In the listing below, find each line that holds "blockHasBareReturn" and list it.

=== Begin Enclosure ===

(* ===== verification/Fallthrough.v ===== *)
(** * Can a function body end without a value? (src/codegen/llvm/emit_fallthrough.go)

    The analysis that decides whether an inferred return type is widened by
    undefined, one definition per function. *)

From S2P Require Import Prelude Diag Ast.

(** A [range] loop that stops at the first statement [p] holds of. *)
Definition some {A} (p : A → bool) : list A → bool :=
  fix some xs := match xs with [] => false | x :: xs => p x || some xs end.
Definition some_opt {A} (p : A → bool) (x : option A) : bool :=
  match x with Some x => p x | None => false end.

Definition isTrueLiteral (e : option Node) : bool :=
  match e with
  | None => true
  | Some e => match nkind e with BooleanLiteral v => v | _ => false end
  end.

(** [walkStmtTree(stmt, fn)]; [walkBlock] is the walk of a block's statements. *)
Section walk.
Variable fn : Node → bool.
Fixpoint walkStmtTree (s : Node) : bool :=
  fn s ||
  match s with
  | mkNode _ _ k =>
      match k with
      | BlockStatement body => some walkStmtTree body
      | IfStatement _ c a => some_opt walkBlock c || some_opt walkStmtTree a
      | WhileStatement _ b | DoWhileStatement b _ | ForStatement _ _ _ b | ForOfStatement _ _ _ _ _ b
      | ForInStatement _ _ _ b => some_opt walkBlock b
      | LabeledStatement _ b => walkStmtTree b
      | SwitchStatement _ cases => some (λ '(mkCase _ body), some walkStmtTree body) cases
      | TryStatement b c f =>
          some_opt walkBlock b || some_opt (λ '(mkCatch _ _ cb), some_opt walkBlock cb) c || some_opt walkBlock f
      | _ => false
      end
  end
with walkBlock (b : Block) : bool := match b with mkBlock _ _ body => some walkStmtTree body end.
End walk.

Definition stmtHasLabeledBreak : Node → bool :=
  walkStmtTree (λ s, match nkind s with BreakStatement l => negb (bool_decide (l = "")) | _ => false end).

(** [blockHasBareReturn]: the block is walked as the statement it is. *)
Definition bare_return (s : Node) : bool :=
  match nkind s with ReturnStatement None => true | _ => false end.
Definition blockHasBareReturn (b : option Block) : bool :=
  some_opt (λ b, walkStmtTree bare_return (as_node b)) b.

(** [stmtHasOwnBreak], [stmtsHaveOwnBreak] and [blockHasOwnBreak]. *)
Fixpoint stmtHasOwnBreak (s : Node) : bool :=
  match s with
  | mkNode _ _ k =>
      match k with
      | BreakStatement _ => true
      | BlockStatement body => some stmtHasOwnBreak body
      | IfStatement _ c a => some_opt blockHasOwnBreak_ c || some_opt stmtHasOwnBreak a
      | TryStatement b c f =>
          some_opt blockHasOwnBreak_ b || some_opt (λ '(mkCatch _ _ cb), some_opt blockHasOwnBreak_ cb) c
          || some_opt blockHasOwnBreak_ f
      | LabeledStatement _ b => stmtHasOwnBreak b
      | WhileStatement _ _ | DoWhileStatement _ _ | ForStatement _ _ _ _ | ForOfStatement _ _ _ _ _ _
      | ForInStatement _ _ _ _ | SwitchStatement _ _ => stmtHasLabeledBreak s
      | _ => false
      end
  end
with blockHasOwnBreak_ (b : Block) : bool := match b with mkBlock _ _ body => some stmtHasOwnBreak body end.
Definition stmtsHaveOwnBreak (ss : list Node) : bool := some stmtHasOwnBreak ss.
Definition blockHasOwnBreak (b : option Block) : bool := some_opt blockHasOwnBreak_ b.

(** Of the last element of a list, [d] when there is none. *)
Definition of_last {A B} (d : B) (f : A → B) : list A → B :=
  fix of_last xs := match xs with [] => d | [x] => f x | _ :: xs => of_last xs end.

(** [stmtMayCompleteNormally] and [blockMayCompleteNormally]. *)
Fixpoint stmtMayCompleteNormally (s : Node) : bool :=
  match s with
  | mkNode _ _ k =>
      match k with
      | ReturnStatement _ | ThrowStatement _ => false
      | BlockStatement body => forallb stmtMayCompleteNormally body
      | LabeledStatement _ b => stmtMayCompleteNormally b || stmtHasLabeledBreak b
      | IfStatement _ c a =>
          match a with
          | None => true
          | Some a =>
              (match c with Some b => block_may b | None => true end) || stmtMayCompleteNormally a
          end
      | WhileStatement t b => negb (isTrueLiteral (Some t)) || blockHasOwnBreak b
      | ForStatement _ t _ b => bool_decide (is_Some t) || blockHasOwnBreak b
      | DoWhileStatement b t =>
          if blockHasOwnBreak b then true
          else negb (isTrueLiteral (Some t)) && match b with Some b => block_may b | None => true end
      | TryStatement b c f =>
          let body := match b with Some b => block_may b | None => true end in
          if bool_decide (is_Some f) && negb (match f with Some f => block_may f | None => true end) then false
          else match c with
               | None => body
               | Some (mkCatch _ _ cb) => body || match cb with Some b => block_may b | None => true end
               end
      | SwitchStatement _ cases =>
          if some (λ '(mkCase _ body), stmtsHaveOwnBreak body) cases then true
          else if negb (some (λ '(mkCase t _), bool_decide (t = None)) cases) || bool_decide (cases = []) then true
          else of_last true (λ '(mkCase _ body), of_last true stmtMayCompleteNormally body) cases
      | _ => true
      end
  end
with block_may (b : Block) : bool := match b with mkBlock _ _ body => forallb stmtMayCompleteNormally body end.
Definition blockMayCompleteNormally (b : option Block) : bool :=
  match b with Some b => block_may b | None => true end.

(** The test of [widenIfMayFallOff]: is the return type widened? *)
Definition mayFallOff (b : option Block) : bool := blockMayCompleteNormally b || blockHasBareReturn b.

=== End Enclosure ===

• _EXPECTED ANSWER_
(** [blockHasBareReturn]: the block is walked as the statement it is. *)
Definition blockHasBareReturn (b : option Block) : bool :=
Definition mayFallOff (b : option Block) : bool := blockMayCompleteNormally b || blockHasBareReturn b.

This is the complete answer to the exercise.